Franchise Corner Entry: PUPPET MASTER
PUPPET MASTER **** USA 1989 90 mins Dir: David Schmoeller
Although it never enjoyed a theatrical release like several earlier Empire Pictures releases, this proved one of Charles Band’s most enduring movie property, expanding the fascination for pint-sized monsters he displayed with DOLLS and creating a long-running franchise in the process.. Set to a typically playful Richard Band score and gorgeously shot by Fulci veteran Sergio Salvati in distinctive, colourful European hues, it opens with a 1939 prologue at the cliff-top Bodega Bay Inn. Eponymous puppet master Toulon (William Hickey) commits suicide while a pair of ominous crooks fails in a bid to steal his lucrative secret.
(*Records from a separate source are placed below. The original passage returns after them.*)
(** * Car wash booking application (app.py): booking lifecycle, history
      ledger, payments and staff assignment.

    The application is a Streamlit script over one SQLite database.  The
    tables become lists of rows in rowid order, the connection [conn]
    becomes the state of a small state-and-exception monad, each SQL
    statement issued through [q(conn, sql, params)] becomes one action of
    that monad, and each button handler of a page becomes a function from
    the stored database and the values of the widgets to an [outcome]. *)

From Stdlib Require Import ZArith List String Ascii Bool Lia PrimFloat.
From Stdlib Require Import Sorted Permutation.
Import ListNotations.
Local Open Scope string_scope.
Local Open Scope list_scope.
Local Open Scope Z_scope.

(** ** Column types *)

(** [role TEXT CHECK(role IN ('Customer','Staff','Admin'))] *)
Inductive role := Customer | Staff | Admin.

(** [status TEXT CHECK(status IN ('Booked','InProgress','Completed','Cancelled'))] *)
Inductive booking_status := Booked | InProgress | Completed | Cancelled.

(** [method TEXT CHECK(method IN ('Cash','Card','Online'))] *)
Inductive pay_method := Cash | Card | Online.

(** [payment_status TEXT CHECK(payment_status IN ('Unpaid','Paid','Partial','Refunded'))] *)
Inductive pay_status := Unpaid | Paid | Partial | Refunded.

(** Timestamps are the strings produced by [now_str()]. *)
Definition timestamp := string.

Definition role_eqb (a b : role) : bool :=
  match a, b with
  | Customer, Customer | Staff, Staff | Admin, Admin => true
  | _, _ => false
  end.

Definition booking_status_eqb (a b : booking_status) : bool :=
  match a, b with
  | Booked, Booked | InProgress, InProgress
  | Completed, Completed | Cancelled, Cancelled => true
  | _, _ => false
  end.

Definition pay_status_eqb (a b : pay_status) : bool :=
  match a, b with
  | Unpaid, Unpaid | Paid, Paid | Partial, Partial | Refunded, Refunded => true
  | _, _ => false
  end.

(** ** Rows of the eight tables created by [init_db] *)

Record user_row := mk_user {
  user_id : Z;
  full_name : string;
  phone : string;
  email : option string;
  password_hash : string;
  user_role : role;
  created_at : timestamp
}.

Record vehicle_row := mk_vehicle {
  vehicle_id : Z;
  v_customer_id : Z;
  plate_no : string;
  make : option string;
  model : option string;
  color : option string;
  vehicle_type : option string
}.

Record package_row := mk_package {
  package_id : Z;
  package_name : string;
  price : float;
  duration_minutes : Z;
  is_active : bool
}.

Record stage_row := mk_stage {
  stage_id : Z;
  stage_name : string;
  stage_order : Z
}.

Record booking_row := mk_booking {
  booking_id : Z;
  b_customer_id : Z;
  b_vehicle_id : Z;
  b_package_id : Z;
  booking_datetime : timestamp;
  scheduled_datetime : option string;
  status : booking_status;
  current_stage_id : option Z;
  notes : option string
}.

Record history_row := mk_history {
  history_id : Z;
  h_booking_id : Z;
  h_stage_id : Z;
  start_time : timestamp;
  end_time : option timestamp;
  updated_by_staff_id : Z
}.

Record assignment_row := mk_assignment {
  a_booking_id : Z;
  a_staff_id : Z;
  assigned_at : timestamp
}.

Record payment_row := mk_payment {
  payment_id : Z;
  p_booking_id : Z;
  amount : float;
  method : pay_method;
  payment_status : pay_status;
  paid_at : option timestamp
}.

(** [sqlite_sequence]: the largest rowid ever handed out, per
    AUTOINCREMENT table. *)
Record sequences := mk_seq {
  seq_users : Z;
  seq_vehicles : Z;
  seq_packages : Z;
  seq_stages : Z;
  seq_bookings : Z;
  seq_history : Z;
  seq_payments : Z
}.

Record database := mk_db {
  users : list user_row;
  vehicles : list vehicle_row;
  packages : list package_row;
  service_stages : list stage_row;
  bookings : list booking_row;
  booking_stage_history : list history_row;
  booking_staff_assignment : list assignment_row;
  payments : list payment_row;
  sqlite_sequence : sequences
}.

Definition empty_db : database :=
  mk_db [] [] [] [] [] [] [] [] (mk_seq 0 0 0 0 0 0 0).

(** ** Exceptions and the connection monad *)

(** The Python exceptions the modelled statements can raise. *)
Inductive py_exn := TypeError | KeyError | IntegrityError.

(** An action on the connection: it either raises, leaving the statement
    without effect, or returns a value and the new contents of the
    tables. *)
Definition M (A : Type) : Type := database -> py_exn + (A * database).

Definition ret {A} (a : A) : M A := fun db => inr (a, db).

Definition raise {A} (e : py_exn) : M A := fun _ => inl e.

Definition bind {A B} (m : M A) (k : A -> M B) : M B :=
  fun db =>
    match m db with
    | inl e => inl e
    | inr (a, db') => k a db'
    end.

Notation "x <- m ;; k" := (bind m (fun x => k))
  (at level 61, m at next level, right associativity).
Notation "m ;;; k" := (bind m (fun _ => k))
  (at level 61, right associativity).

(** [cur.fetchone()[0]]: subscripting [None] raises [TypeError]. *)
Definition fetchone_0 {A} (row : option A) : M A :=
  match row with
  | Some a => ret a
  | None => raise TypeError
  end.

(** [try: m except sqlite3.IntegrityError: pass] *)
Definition try_pass_integrity (m : M unit) : M unit :=
  fun db =>
    match m db with
    | inl IntegrityError => inr (tt, db)
    | r => r
    end.

(** A SELECT: reads the tables and leaves them as they are. *)
Definition query {A} (f : database -> A) : M A := fun db => inr (f db, db).

(** ** Row helpers *)

Definition mem_z (x : Z) (l : list Z) : bool := existsb (Z.eqb x) l.

Definition is_none {A} (o : option A) : bool :=
  match o with None => true | Some _ => false end.

Definition is_nil {A} (l : list A) : bool :=
  match l with [] => true | _ :: _ => false end.

(** [ORDER BY]: a stable insertion sort by the comparison [le]. *)
Fixpoint insert_by {A} (le : A -> A -> bool) (x : A) (l : list A) : list A :=
  match l with
  | [] => [x]
  | y :: l' => if le x y then x :: y :: l' else y :: insert_by le x l'
  end.

Definition order_by {A} (le : A -> A -> bool) (l : list A) : list A :=
  fold_right (insert_by le) [] l.

(** Largest rowid present in a table (0 when it is empty). *)
Definition max_rowid {A} (key : A -> Z) (l : list A) : Z :=
  fold_right (fun r m => Z.max (key r) m) 0 l.

(** [INTEGER PRIMARY KEY AUTOINCREMENT]: one more than the largest rowid
    the table holds or has ever held.  Rowids are unbounded here; the end
    of SQLite's 64-bit rowid space is not represented. *)
Definition next_rowid {A} (key : A -> Z) (l : list A) (seq : Z) : Z :=
  Z.max (max_rowid key l) seq + 1.

(** Text is held as its UTF-8 encoding, one [ascii] per byte, which is how
    SQLite stores and compares it and what [hash_password] hashes.

    [s.strip()] removes at both ends the characters for which
    [str.isspace] holds: U+0009-000D, U+001C-001F, U+0020, U+0085,
    U+00A0, U+1680, U+2000-200A, U+2028, U+2029, U+202F, U+205F and
    U+3000.  In UTF-8 the first ten are one byte, U+0085 and U+00A0 are
    C2 85 and C2 A0, U+1680 is E1 9A 80, U+2000-200A are E2 80 80 to
    E2 80 8A, U+2028, U+2029 and U+202F are E2 80 A8, E2 80 A9 and
    E2 80 AF, U+205F is E2 81 9F and U+3000 is E3 80 80. *)
Definition byte (c : ascii) : Z := Z.of_nat (nat_of_ascii c).

Definition is_space (c : ascii) : bool :=
  let n := byte c in
  ((9 <=? n) && (n <=? 13)) || ((28 <=? n) && (n <=? 32)).

Definition is_space2 (c1 c2 : ascii) : bool :=
  (byte c1 =? 194) && ((byte c2 =? 133) || (byte c2 =? 160)).

Definition is_space3 (c1 c2 c3 : ascii) : bool :=
  ((byte c1 =? 225) && (byte c2 =? 154) && (byte c3 =? 128))
  || ((byte c1 =? 226) && (byte c2 =? 128)
      && (((128 <=? byte c3) && (byte c3 <=? 138))
          || (byte c3 =? 168) || (byte c3 =? 169) || (byte c3 =? 175)))
  || ((byte c1 =? 226) && (byte c2 =? 129) && (byte c3 =? 159))
  || ((byte c1 =? 227) && (byte c2 =? 128) && (byte c3 =? 128)).

(** What follows the first character of the string, when that character
    is whitespace. *)
Definition after_space (s : string) : option string :=
  match s with
  | String c1 s1 =>
      if is_space c1 then Some s1
      else
        match s1 with
        | String c2 s2 =>
            if is_space2 c1 c2 then Some s2
            else
              match s2 with
              | String c3 s3 => if is_space3 c1 c2 c3 then Some s3 else None
              | EmptyString => None
              end
        | EmptyString => None
        end
  | EmptyString => None
  end.

(** [s.lstrip()] *)
Fixpoint lstrip (s : string) : string :=
  match s with
  | String c1 s1 =>
      if is_space c1 then lstrip s1
      else
        match s1 with
        | String c2 s2 =>
            if is_space2 c1 c2 then lstrip s2
            else
              match s2 with
              | String c3 s3 => if is_space3 c1 c2 c3 then lstrip s3 else s
              | EmptyString => s
              end
        | EmptyString => s
        end
  | EmptyString => EmptyString
  end.

(** The string consists of whitespace characters only (or is empty). *)
Fixpoint blank (s : string) : bool :=
  match s with
  | String c1 s1 =>
      if is_space c1 then blank s1
      else
        match s1 with
        | String c2 s2 =>
            if is_space2 c1 c2 then blank s2
            else
              match s2 with
              | String c3 s3 => is_space3 c1 c2 c3 && blank s3
              | EmptyString => false
              end
        | EmptyString => false
        end
  | EmptyString => true
  end.

(** [s.rstrip()]: the string up to where only whitespace follows. *)
Fixpoint rstrip (s : string) : string :=
  match s with
  | String c s' => if blank s then EmptyString else String c (rstrip s')
  | EmptyString => EmptyString
  end.

Definition strip (s : string) : string := rstrip (lstrip s).

(** [s or None]: the empty string is falsy. *)
Definition or_none (s : string) : option string :=
  match s with EmptyString => None | _ => Some s end.

(** [float(x)] of a value read from a REAL column. *)
Definition py_float (x : float) : float := x.

(** ** Table updates *)

Definition with_users (db : database) (l : list user_row) (n : Z) : database :=
  let s := sqlite_sequence db in
  mk_db l (vehicles db) (packages db) (service_stages db) (bookings db)
    (booking_stage_history db) (booking_staff_assignment db) (payments db)
    (mk_seq n (seq_vehicles s) (seq_packages s) (seq_stages s)
       (seq_bookings s) (seq_history s) (seq_payments s)).

Definition with_packages (db : database) (l : list package_row) (n : Z) : database :=
  let s := sqlite_sequence db in
  mk_db (users db) (vehicles db) l (service_stages db) (bookings db)
    (booking_stage_history db) (booking_staff_assignment db) (payments db)
    (mk_seq (seq_users s) (seq_vehicles s) n (seq_stages s)
       (seq_bookings s) (seq_history s) (seq_payments s)).

Definition with_stages (db : database) (l : list stage_row) (n : Z) : database :=
  let s := sqlite_sequence db in
  mk_db (users db) (vehicles db) (packages db) l (bookings db)
    (booking_stage_history db) (booking_staff_assignment db) (payments db)
    (mk_seq (seq_users s) (seq_vehicles s) (seq_packages s) n
       (seq_bookings s) (seq_history s) (seq_payments s)).

Definition with_bookings (db : database) (l : list booking_row) (n : Z) : database :=
  let s := sqlite_sequence db in
  mk_db (users db) (vehicles db) (packages db) (service_stages db) l
    (booking_stage_history db) (booking_staff_assignment db) (payments db)
    (mk_seq (seq_users s) (seq_vehicles s) (seq_packages s) (seq_stages s)
       n (seq_history s) (seq_payments s)).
The present day set-up is nicely old fashioned, as a bunch of psychically linked, offbeat characters gather at the Inn, among them the excellent Irene Miracle as a peculiar mystic (“Don’t go near the fireplace”) and the often unclothed, kinky Kathryn O’Reilly. Striving to uncover the secrets of “the last great alchemist of the 20th century”, they end up unleashing the malevolent puppets Toulon controlled with the powers of his mind. Talented director Schmoeller, who made the superb TOURIST TRAP, has fun finding inventive riffs on familiar slasher movie tropes, from the pursuit and torment of Miracle at the hands of “Pin Head” to the gruesome, bizarre sequence in which O’Reilly suffers a post-coital drilling courtesy of “Tunneller” while her partner is slowly bled by “Leech Woman”, upchucking bloodsuckers on to his chest. Still blindfolded, he assumes it’s just part of their horny role playing. The puppets are expertly brought to life by stop-motion animation master David Allen, and there’s a sadistic edge to their rampage that pays off with a suitably bloody climactic assault on the main human villain.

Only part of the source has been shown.